(* ===== verification/StateStore.v ===== *)
(** The identity file ([TailscaleStateStore.hpp], [TailscaleStateStore.cpp]):
    its format, its protection, and the replace-by-rename protocol of [save]
    with the recovery of [load]. Argon2id, XChaCha20-Poly1305 and BLAKE2b belong
    to Monocypher: parameters. The three files are the path, [path.tmp] and
    [path.bak]; [std::filesystem] calls that may fail ask an oracle. *)

From S2P Require Import Prelude Bytes Types.

Definition kStateMagic : bytes := bs "ARTTS01" ++ [Init.Byte.x00].
Definition kVersion : Z := 1.
Definition kIdentitySize : nat := 96.
Definition kMinMemoryKiB : Z := 8 * 1024.
Definition kMaxMemoryKiB : Z := 32 * 1024.

Inductive StateProtection := Plain | Passphrase.
Definition StateProtection_value (p : StateProtection) : Z := match p with Plain => 0 | Passphrase => 1 end.

Record StateKdfParameters := { memoryKiB : Z; passes : Z; lanes : Z }.
Definition default_kdf : StateKdfParameters := {| memoryKiB := 16 * 1024; passes := 3; lanes := 1 |}.

(** ** The format *)

Definition append16 (out : bytes) (value : Z) : bytes := out ++ [u8 value; u8 (Z.shiftr value 8)].
Definition append32 (out : bytes) (value : Z) : bytes :=
  out ++ ((fun i => u8 (Z.shiftr value (8 * Z.of_nat i))) <$> seq 0 4).
Definition read16 (b : bytes) : Z := Z.lor (byte_at b 0) (Z.shiftl (byte_at b 1) 8).
Definition read32 (b : bytes) : Z :=
  Z.lor (Z.lor (Z.lor (byte_at b 0) (Z.shiftl (byte_at b 1) 8)) (Z.shiftl (byte_at b 2) 16))
    (Z.shiftl (byte_at b 3) 24).

Definition serialize (i : Identity) : bytes := machinePrivate i ++ nodePrivate i ++ discoPrivate i.
Definition deserialize (b : bytes) : Identity :=
  {| machinePrivate := take 32 b; nodePrivate := take 32 (drop 32 b); discoPrivate := take 32 (drop 64 b) |}.

Definition validateKdf (p : StateKdfParameters) : result unit :=
  if (memoryKiB p <? kMinMemoryKiB) || (kMaxMemoryKiB <? memoryKiB p) || (passes p =? 0) ||
     (10 <? passes p) || negb (lanes p =? 1)
  then Err "unsupported state KDF parameters" else Ok tt.

Record ParsedHeader := {
  ph_protection : StateProtection;
  ph_kdf : StateKdfParameters;
  ph_salt : bytes;
  ph_nonce : bytes;
  ph_payloadSize : Z;
  ph_payloadOffset : nat;
}.

Definition headerSize : nat := 8 + 2 + 2 + 12 + 16 + 24 + 4.
Lemma handle_message_quiet u error now c : quiet c (handle_message u error now c).2.
Proof.
  unfold handle_message. destruct (p_fullPeers u) as [full|].
  - pose proof (replacePeers_quiet full (p_localAddress u) c) as Hq.
    destruct (replacePeers _ _ c) as [[[]|e] c1]; cbn [snd] in Hq |- *.
    + eapply quiet_trans; [exact Hq|apply store_derpMap_quiet].
    + by destruct (stopRequested_ c1).
  - pose proof (applyPeerDelta_quiet (p_delta u) c) as Hq.
    assert (forall err c1, quiet c c1 -> quiet c (
      let c2 := store_derpMap (p_derpMap u) c1 in
      let c3 := if bool_decide (p_localAddress u = []) then c2
               else set_snapshot {| state := Ready; sn_localAddress := p_localAddress u;
                                    sn_derpMap := sn_derpMap (snapshot_ c2); status := "Ready";
                                    lastError := "" |} c2 in
      (@None SessionResult, err : string, set_paths (poll now (paths_ c3)) c3)).2) as Hrest.
    { intros err c1 Hc. pose proof (store_derpMap_quiet (p_derpMap u) c1) as Hs.
      pose proof (quiet_trans _ _ _ Hc Hs). cbv zeta. by destruct (bool_decide _). }
    destruct (no_changes _); [by apply Hrest|].
    destruct (applyPeerDelta _ _) as [[[]|e] c1]; by apply Hrest.
Qed.

(** ** The home region *)

Definition positive_send (k : control_call) : Prop :=
  match k with SendHostinfoUpdate r _ => 0 < r | _ => True end.

Record adv_ok (a : Advertise) (ks : list control_call) : Prop := {
  ao_told : controlConnected_ a = true -> advertisedDerp_ a = told_region ks;
  ao_hint : 0 <= homeDerpHint_ a;
  ao_sends : Forall positive_send ks;
}.

(** What another thread's step may do to the logs: before a session is
    registered it tells control nothing. *)
Definition heard_kept (c c' : Core) : Prop :=
  controlConnected_ (adv c') = controlConnected_ (adv c) /\
  (heard (control_calls c')).1 = (heard (control_calls c)).1 /\
  (controlConnected_ (adv c) = false -> heard (control_calls c') = heard (control_calls c)).

Lemma advertiseHomeDerp_ok region e c : adv_ok (adv c) (control_calls c) ->
  let c' := advertiseHomeDerp has_control region e c in
  adv_ok (adv c') (control_calls c') /\ heard_kept c c'.
Proof.
  intros Hok. unfold advertiseHomeDerp. destruct (Z.leb_spec region 0) as [|Hr]; [done|]. cbn [orb].
  destruct has_control; [|done]. cbn [negb].
  set (c1 := if negb (region =? homeDerpHint_ (adv c)) then _ else _).
  assert (adv_ok (adv c1) (control_calls c1) /\ heard_kept c c1) as [Hok1 Hk1].
  { destruct Hok. unfold c1. destruct (_ =? _); [done|]. split; [constructor|]; cbn; try done. lia. }
  destruct (controlConnected_ (adv c1)) eqn:Econ; cbn [negb]; [|done].
  destruct (Z.eqb_spec region (advertisedDerp_ (adv c1))) as [|Hne]; [done|].
  destruct Hok1 as [Ht Hh Hs]. destruct Hk1 as (Hc&H1&Hk).
  destruct (e_sent e) eqn:Es; cbn [negb].
  - split; [constructor|split_and!]; cbn.
    + intros _. unfold told_region. by rewrite heard_snoc.
    + done.
    + apply list.Forall_app. split; [done|]. by apply list.Forall_singleton.
    + done.
    + by rewrite heard_snoc.
    + congruence.
  - split; [constructor|split_and!]; cbn.
    + intros E. unfold told_region. rewrite heard_snoc. by apply Ht.
    + done.
    + apply list.Forall_app. split; [done|]. by apply list.Forall_singleton.
    + done.
    + by rewrite heard_snoc.
    + congruence.
Qed.

Lemma publishEndpoints_ok eps e c : adv_ok (adv c) (control_calls c) ->
  let c' := publishEndpoints has_control eps e c in
  adv_ok (adv c') (control_calls c') /\ heard_kept c c'.
Proof.
  intros Hok. unfold publishEndpoints. destruct has_control; [|done]. cbn [negb].
  destruct (bool_decide _); [done|]. cbv zeta.
  set (c1 := control _ _). destruct Hok as [Ht Hh Hs].
  assert (adv_ok (adv c1) (control_calls c1) /\ heard (control_calls c1) = heard (control_calls c)) as [Hok1 Hk1].
  { unfold c1. split; [constructor|]; cbn; rewrite ?heard_snoc; [|done| |done].
    - intros E. unfold told_region. rewrite heard_snoc. by apply Ht.
    - apply list.Forall_app. split; [done|]. by apply list.Forall_singleton. }
  assert (controlConnected_ (adv c1) = controlConnected_ (adv c)) as Hc by done.
  pose proof Hok1 as [Ht1 Hh1 Hs1].
  destruct (controlConnected_ (adv c1)) eqn:Econ; cbn [negb orb].
  - destruct (Z.leb_spec (advertisedDerp_ (adv c1)) 0) as [|Hp].
    + split; [done|]. unfold heard_kept. rewrite Hk1. split_and!; congruence.
    + split; [constructor|split_and!].
      * cbn [adv control]. intros E. unfold told_region. cbn [control_calls control]. rewrite heard_snoc.
        rewrite Ht1 by done. by destruct (e_sent e).
      * done.
      * cbn [control_calls control]. apply list.Forall_app. split; [done|]. by apply list.Forall_singleton.
      * cbn [adv control]. congruence.
      * cbn [control_calls control]. rewrite heard_snoc, Hk1. by destruct (e_sent e).
      * cbn [adv control]. congruence.
  - split; [done|]. unfold heard_kept. rewrite Hk1. split_and!; congruence.
Qed.

Record home_inv (s : system) : Prop := {
  hi_adv : adv_ok (adv (core s)) (control_calls (core s));
  hi_session : controlConnected_ (adv (core s)) = in_session (worker s);
  hi_hint : match worker s with
            | Connecting _ hint => (heard (control_calls (core s))).1 = hint
            | RegisterSession _ hint => told_region (control_calls (core s)) = hint
            | _ => True
            end;
}.

Lemma home_inv_kept (s s' : system) : home_inv s -> worker s' = worker s ->
  adv_ok (adv (core s')) (control_calls (core s')) -> heard_kept (core s) (core s') -> home_inv s'.
Proof.
  intros [Ha Hs Hh] Ew Ha' (Hc&H1&Hk). constructor; [done|by rewrite Hc, Ew|].
  rewrite Ew. destruct (worker s); try done; [by rewrite H1|].
  unfold told_region in *. by rewrite Hk.
Qed.

(** A log entry that tells control nothing. *)
Lemma adv_ok_snoc a ks k : hear (heard ks) k = heard ks -> positive_send k -> adv_ok a ks -> adv_ok a (ks ++ [k]).
Proof.
  intros Hk Hp [Ht Hh Hs]. constructor; [|done|].
  - intros E. unfold told_region. rewrite heard_snoc, Hk. by apply Ht.
  - apply list.Forall_app. split; [done|]. by apply list.Forall_singleton.
Qed.

Lemma connected_told a ks k : adv_ok a ks -> controlConnected_ a = false -> positive_send k -> adv_ok a (ks ++ [k]).
Proof.
  intros [Ht Hh Hs] Hc Hp. constructor; [congruence|done|].
  apply list.Forall_app. split; [done|]. by apply list.Forall_singleton.
Qed.

Lemma heard_kept_snoc c k : hear (heard (control_calls c)) k = heard (control_calls c) -> heard_kept c (control k c).
Proof. intros Hk. unfold heard_kept. cbn [adv control control_calls]. by rewrite heard_snoc, Hk. Qed.

Lemma session_connect_home l hint e c :
  adv_ok (adv c) (control_calls c) -> controlConnected_ (adv c) = false -> (heard (control_calls c)).1 = hint ->
  let '(w, c') := session_connect l hint e c in
  home_inv {| core := c'; worker := w; route := NoCaller; stopping := false |}.
Proof.
  intros Ha Hc Hh. unfold session_connect.
  destruct (e_connect e) as [[]|msg].
  - constructor; cbn; [by apply connected_told|done|]. unfold told_region. by rewrite heard_snoc, <- Hh.
  - destruct (firstSession l); (constructor; [by apply connected_told|done|done]).
Qed.

Lemma session_poll_home l s e c :
  adv_ok (adv c) (control_calls c) -> controlConnected_ (adv c) = true ->
  let '(w, c') := session_poll l s e c in
  home_inv {| core := c'; worker := w; route := NoCaller; stopping := false |}.
Proof.
  intros Ha Hc. unfold session_poll. destruct (e_poll e) as [u|error].
  - pose proof (handle_message_quiet u (s_error s) (e_now e) c) as Hq.
    destruct (handle_message _ _ _ c) as [[[r|] err] c1]; destruct Hq as (Ea&Ek&_); cbn [snd] in Ea, Ek;
      (constructor; cbn; rewrite ?Ea, ?Ek; [done|done|done]).
  - destruct (stopRequested_ c); [by constructor|]. destruct (0 <? messageCount s); by constructor.
Qed.

Lemma worker_step_home e (w : Worker) (c : Core) r b :
  home_inv {| core := c; worker := w; route := r; stopping := b |} ->
  let '(w', c') := worker_step e w c in
  home_inv {| core := c'; worker := w'; route := r; stopping := b |}.
Proof.
  intros [Ha Hc Hh]. cbn [core worker] in *.
  assert (forall x : Worker * Core,
    (let '(w', c') := x in home_inv {| core := c'; worker := w'; route := NoCaller; stopping := false |}) ->
    let '(w', c') := x in home_inv {| core := c'; worker := w'; route := r; stopping := b |}) as Hany.
  { intros [w' c'] []. by constructor. }
  destruct w; cbn [Core.worker_step in_session] in *.
  - by constructor.
  - pose proof (worker_identity_quiet passphrase e c) as Hq.
    destruct (worker_identity _ _ _ c) as [[i|] c1]; destruct Hq as (Ea&Ek&_); cbn [snd] in Ea, Ek;
      [destruct has_control|]; (constructor; cbn; rewrite ?Ea, ?Ek; done).
  - pose proof Ha as [Ht Hi Hs]. constructor; cbn [core worker]; [|by destruct (_ =? 0)|done].
    destruct (_ =? 0); [|done]. constructor; cbn; [done| |done].
    unfold loadHomeDerpHint. destruct (_ ≫= _) as [v|]; [|done].
    destruct (Z.leb_spec v 0); [done|]. cbn [orb]. destruct (_ <? _); lia.
  - destruct (stopRequested_ c); [by constructor|].
    pose proof (ao_hint _ _ Ha). constructor; cbn; [by apply connected_told|done|].
    rewrite heard_snoc. cbn. lia.
  - apply Hany. by apply session_connect_home.
  - constructor; cbn; [|done|done]. destruct Ha as [Ht Hi Hs]. by constructor.
  - destruct (stopRequested_ c); by constructor.
  - apply Hany. by apply session_poll_home.
  - destruct (negb _); by constructor.
  - destruct (advertiseHomeDerp_ok region e c Ha) as [Ha' (Hc'&_)].
    constructor; cbn; [done|by rewrite Hc'|done].
  - constructor; cbn; [|done|done]. apply connected_told; [|done|done].
    destruct Ha as [Ht Hi Hs]. by constructor.
  - destruct (match r0 with SessionStopped => true | _ => _ end); [by constructor|].
    destruct r0; try (by constructor); (destruct (negb _); by constructor).
  - destruct (stopRequested_ c); by constructor.
  - by constructor.
Qed.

-----

Work to complete =
Using the listing above, list every line in which the string "with" occurs.

Result =
    with the recovery of [load]. Argon2id, XChaCha20-Poly1305 and BLAKE2b belong
Definition StateProtection_value (p : StateProtection) : Z := match p with Plain => 0 | Passphrase => 1 end.
  match k with SendHostinfoUpdate r _ => 0 < r | _ => True end.
  hi_hint : match worker s with
  - destruct (match r0 with SessionStopped => true | _ => _ end); [by constructor|].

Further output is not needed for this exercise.